WHAT YOU HAVE TO DO »
In the records below, find the line with "rewrite (lk_st _" and the line with "switch, or a". Print both exactly, along with every line between them, and no other line.

◆ ◆ ◆ ◆

Lemma table_init_wp stacks idle s :
  bss s →
  wp (thread_table_init stacks idle) (λ _ s', bss s' ∧
    (∀ u, slot u → st_of s' u = (if u =? 0 then THREAD_READY else THREAD_FREE) ∧ so_of s' u = 0) ∧
    scheduler_current_thread s' = scheduler_current_thread s ∧
    sleepq_hashtable s' = sleepq_hashtable s) s.
Proof.
  intros Hb. unfold thread_table_init. wp_step.
  apply (wp_for_each (λ i s', bss s' ∧
    (∀ u, slot u → u < i → st_of s' u = THREAD_FREE ∧ so_of s' u = 0) ∧
    scheduler_current_thread s' = scheduler_current_thread s ∧
    sleepq_hashtable s' = sleepq_hashtable s)).
  - split; [done |]. split; [| done]. unfold slot. lia.
  - intros i s1 Hi (Hb1 & Hth & Hc & Hh). unfold CONFIG_MAX_THREADS in Hi. pose proof Hb1 as (Hl & ? & ? & ? & ? & ?).
    apply wp_set_thread; [done | unfold slot; lia |]. split; [by apply bss_upd |]. split; [| done].
    intros u Hu Hlt. unfold st_of, so_of. rewrite th_upd by (unfold slot in *; done || lia).
    case_test; [done |]. apply Hth; [done | lia].
  - intros s1 (Hb1 & Hth & Hc & Hh). pose proof Hb1 as (Hl & ? & ? & ? & ? & ?).
    apply wp_set_thread; [done | unfold slot, IDLE_THREAD_TID; lia |].
    split; [by apply bss_upd |]. split; [| done]. intros u Hu. unfold st_of, so_of.
    rewrite th_upd by (unfold slot, IDLE_THREAD_TID in *; done || lia). unfold IDLE_THREAD_TID.
    destruct (Hth 0) as [_ Hz]; [unfold slot; lia | done |].
    case_test; [done |]. apply Hth; [done |]. unfold slot, CONFIG_MAX_THREADS in *. simpl. lia.
Qed.

Lemma sleepq_init_wp s :
  length (sleepq_hashtable s) = 127%nat →
  wp sleepq_init (λ _ s', ∃ l, s' = set_hashtable l s ∧ length l = 127%nat ∧
    ∀ h, hash_index h → nth (Z.to_nat h) l (-1) = -1) s.
Proof.
  intros Hl. apply (wp_for_each (λ i s', ∃ l, s' = set_hashtable l s ∧ length l = 127%nat ∧
    ∀ h, hash_index h → h < i → nth (Z.to_nat h) l (-1) = -1)).
  - exists (sleepq_hashtable s). split_and!; [by destruct s | done |]. unfold hash_index. lia.
  - intros i s1 Hi (l & -> & Hll & Hn). unfold SLEEPQ_HASHTABLE_SIZE in Hi.
    apply wp_set_bucket; [done | unfold hash_index; lia |]. simpl.
    exists (<[Z.to_nat i := -1]> l). split_and!; [done | by rewrite length_insert |].
    intros h Hh Hlt. unfold hash_index in *. destruct (decide (h = i)) as [->|].
    + apply nth_lookup_Some, list_lookup_insert_eq. lia.
    + rewrite nth_lookup, list_lookup_insert_ne, <- nth_lookup by lia. apply Hn; lia.
  - intros s1 (l & -> & Hll & Hn). exists l. split_and!; [done | done |].
    intros h Hh. apply Hn; [done |]. unfold hash_index, SLEEPQ_HASHTABLE_SIZE in *. lia.
Qed.

Lemma scheduler_init_wp s :
  length (scheduler_current_thread s) = 4%nat →
  wp scheduler_init (λ _ s', s' = set_current [0; 0; 0; 0] s) s.
Proof.
  intros Hl. apply (wp_for_each (λ i s', ∃ l, s' = set_current l s ∧ length l = 4%nat ∧
    ∀ k, (Z.of_nat k < i) → l !! k = Some 0)).
  - exists (scheduler_current_thread s). split_and!; [by destruct s | done |]. lia.
  - intros i s1 Hi (l & -> & Hll & Hn). unfold CONFIG_MAX_CPUS in Hi.
    apply wp_put_current; [done | lia |]. exists (<[Z.to_nat i := 0]> l).
    split_and!; [done | by rewrite length_insert |]. intros k Hk.
    destruct (decide (k = Z.to_nat i)) as [->|]; [apply list_lookup_insert_eq; lia |].
    rewrite list_lookup_insert_ne by done. apply Hn. lia.
  - intros s1 (l & -> & Hll & Hn). f_equal.
    apply (list_eq_same_length _ _ 4); [done | done |]. intros i x y Hi Hx Hy. rewrite Hn in Hx by (unfold CONFIG_MAX_CPUS; lia).
    injection Hx as <-. do 4 (destruct i as [|i]; [by injection Hy |]). lia.
Qed.

(** No thread but the idle thread, which every processor runs. *)
Lemma init_rep s :
  bss s → (∀ u, slot u → st_of s u = (if u =? 0 then THREAD_READY else THREAD_FREE) ∧ so_of s u = 0) →
  (∀ h, hash_index h → bucket_head s h = -1) → scheduler_current_thread s = [0; 0; 0; 0] →
  rep s [] (λ _, []).
Proof.
  intros (Hl & Hcl & Hht & Hh & Ht & Hn) Hth Hb Hc.
  assert (Hnil : ∀ t : Z, t ∉ []) by apply not_elem_of_nil.
  assert (Hfree : ∀ t, tid t → st_of s t = THREAD_FREE ∧ so_of s t = 0).
  { intros t Ht0. destruct (Hth t) as [-> ->]; [by apply tid_slot |].
    unfold tid in Ht0. by rewrite (proj2 (Z.eqb_neq t 0)) by lia. }
  constructor.
  - constructor; try done; try (by intros; edestruct Hnil; eauto); try (intros; apply NoDup_nil_2).
  - rewrite Hc. constructor.
    + intros t. split; [by intros ?%Hnil |]. intros [Ht0 Hr]. destruct (Hfree t Ht0). congruence.
    + intros h t _. split; [by intros ?%Hnil |]. intros (Ht0 & Hr & _). by destruct (Hfree t Ht0).
    + intros t Ht0 Hr. by destruct (Hfree t Ht0).
    + intros t Ht0 Hr. destruct (Hfree t Ht0). congruence.
    + intros t Ht0. destruct (Hfree t Ht0) as [-> _]. split; [by intros [?|?] |].
      unfold tid in Ht0. rewrite !elem_of_cons. intros Hin. assert (t ∉ []) by apply Hnil. exfalso. naive_solver lia.
    + intros t. rewrite !elem_of_cons. intros Hin. unfold slot. destruct Hin as [->|[->|[->|[->|?%Hnil]]]]; done || lia.
    + intros i j t Hi _ Ht0. exfalso. unfold tid in Ht0.
      do 4 (destruct i as [|i]; [injection Hi as <-; lia |]). done.
    + destruct (Hth 0) as [-> ->]; [unfold slot; lia |]. split; [done | by left].
  - rewrite Hn. unfold slot. lia.
Qed.

Lemma init_threads_wp stacks idle fin start s :
  bss s →
  wp (init_threads stacks idle fin start) (λ _ s', ∃ t, tid t ∧ rep s' [t] (λ _, [])) s.
Proof.
  intros Hb. unfold init_threads. wp_step. eapply wp_mono; [by apply table_init_wp |].
  intros [] s1 (Hb1 & Hth & _ & _). wp_step. eapply wp_mono; [apply sleepq_init_wp; apply Hb1 |].
  intros [] s2 (l & -> & Hll & Hl). wp_step.
  eapply wp_mono; [apply scheduler_init_wp; apply Hb1 |]. intros [] s3 ->.
  set (s3 := set_current _ _). assert (Hrep : rep s3 [] (λ _, [])).
  { apply init_rep; try done. destruct Hb1 as (? & ? & ? & ? & ? & ?). by split_and!. }
  wp_step. eapply wp_mono; [by apply thread_create_wp |].
  intros t s4 [(-> & -> & Hno)|(Ht & _ & [Hrep4 Hlk4] & _)].
  { exfalso. apply (Hno 1); [unfold tid; lia |]. by destruct (Hth 1) as [Hf _]; [unfold slot; lia |]. }
  eapply wp_mono; [apply (add_ready_wp _ _ _ t Hrep4 Ht) |].
  { rewrite (lk_st _ _ _ _ Hlk4), fu_eq by (by apply tid_slot). done. }
  intros [] s5 [Hrep5 _]. by exists t.
Qed.

(** ** Interleavings *)

(** The operations other code calls.  [OSchedule] is a timer tick, a voluntary
    switch, or a device interrupt of an idle processor. *)
Inductive op :=
| OCreate (func arg : Z)
| ORun (t : Z)
| OSchedule (cpu : Z)
| OSleep (cpu resource : Z)
| OWake (resource : Z)
| OWakeAll (resource : Z)
| OFinish (cpu : Z) (in_interrupt : bool).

◆ ◆ ◆ ◆

REPLY »
  { rewrite (lk_st _ _ _ _ Hlk4), fu_eq by (by apply tid_slot). done. }
  intros [] s5 [Hrep5 _]. by exists t.
Qed.

(** ** Interleavings *)

(** The operations other code calls.  [OSchedule] is a timer tick, a voluntary
    switch, or a device interrupt of an idle processor. *)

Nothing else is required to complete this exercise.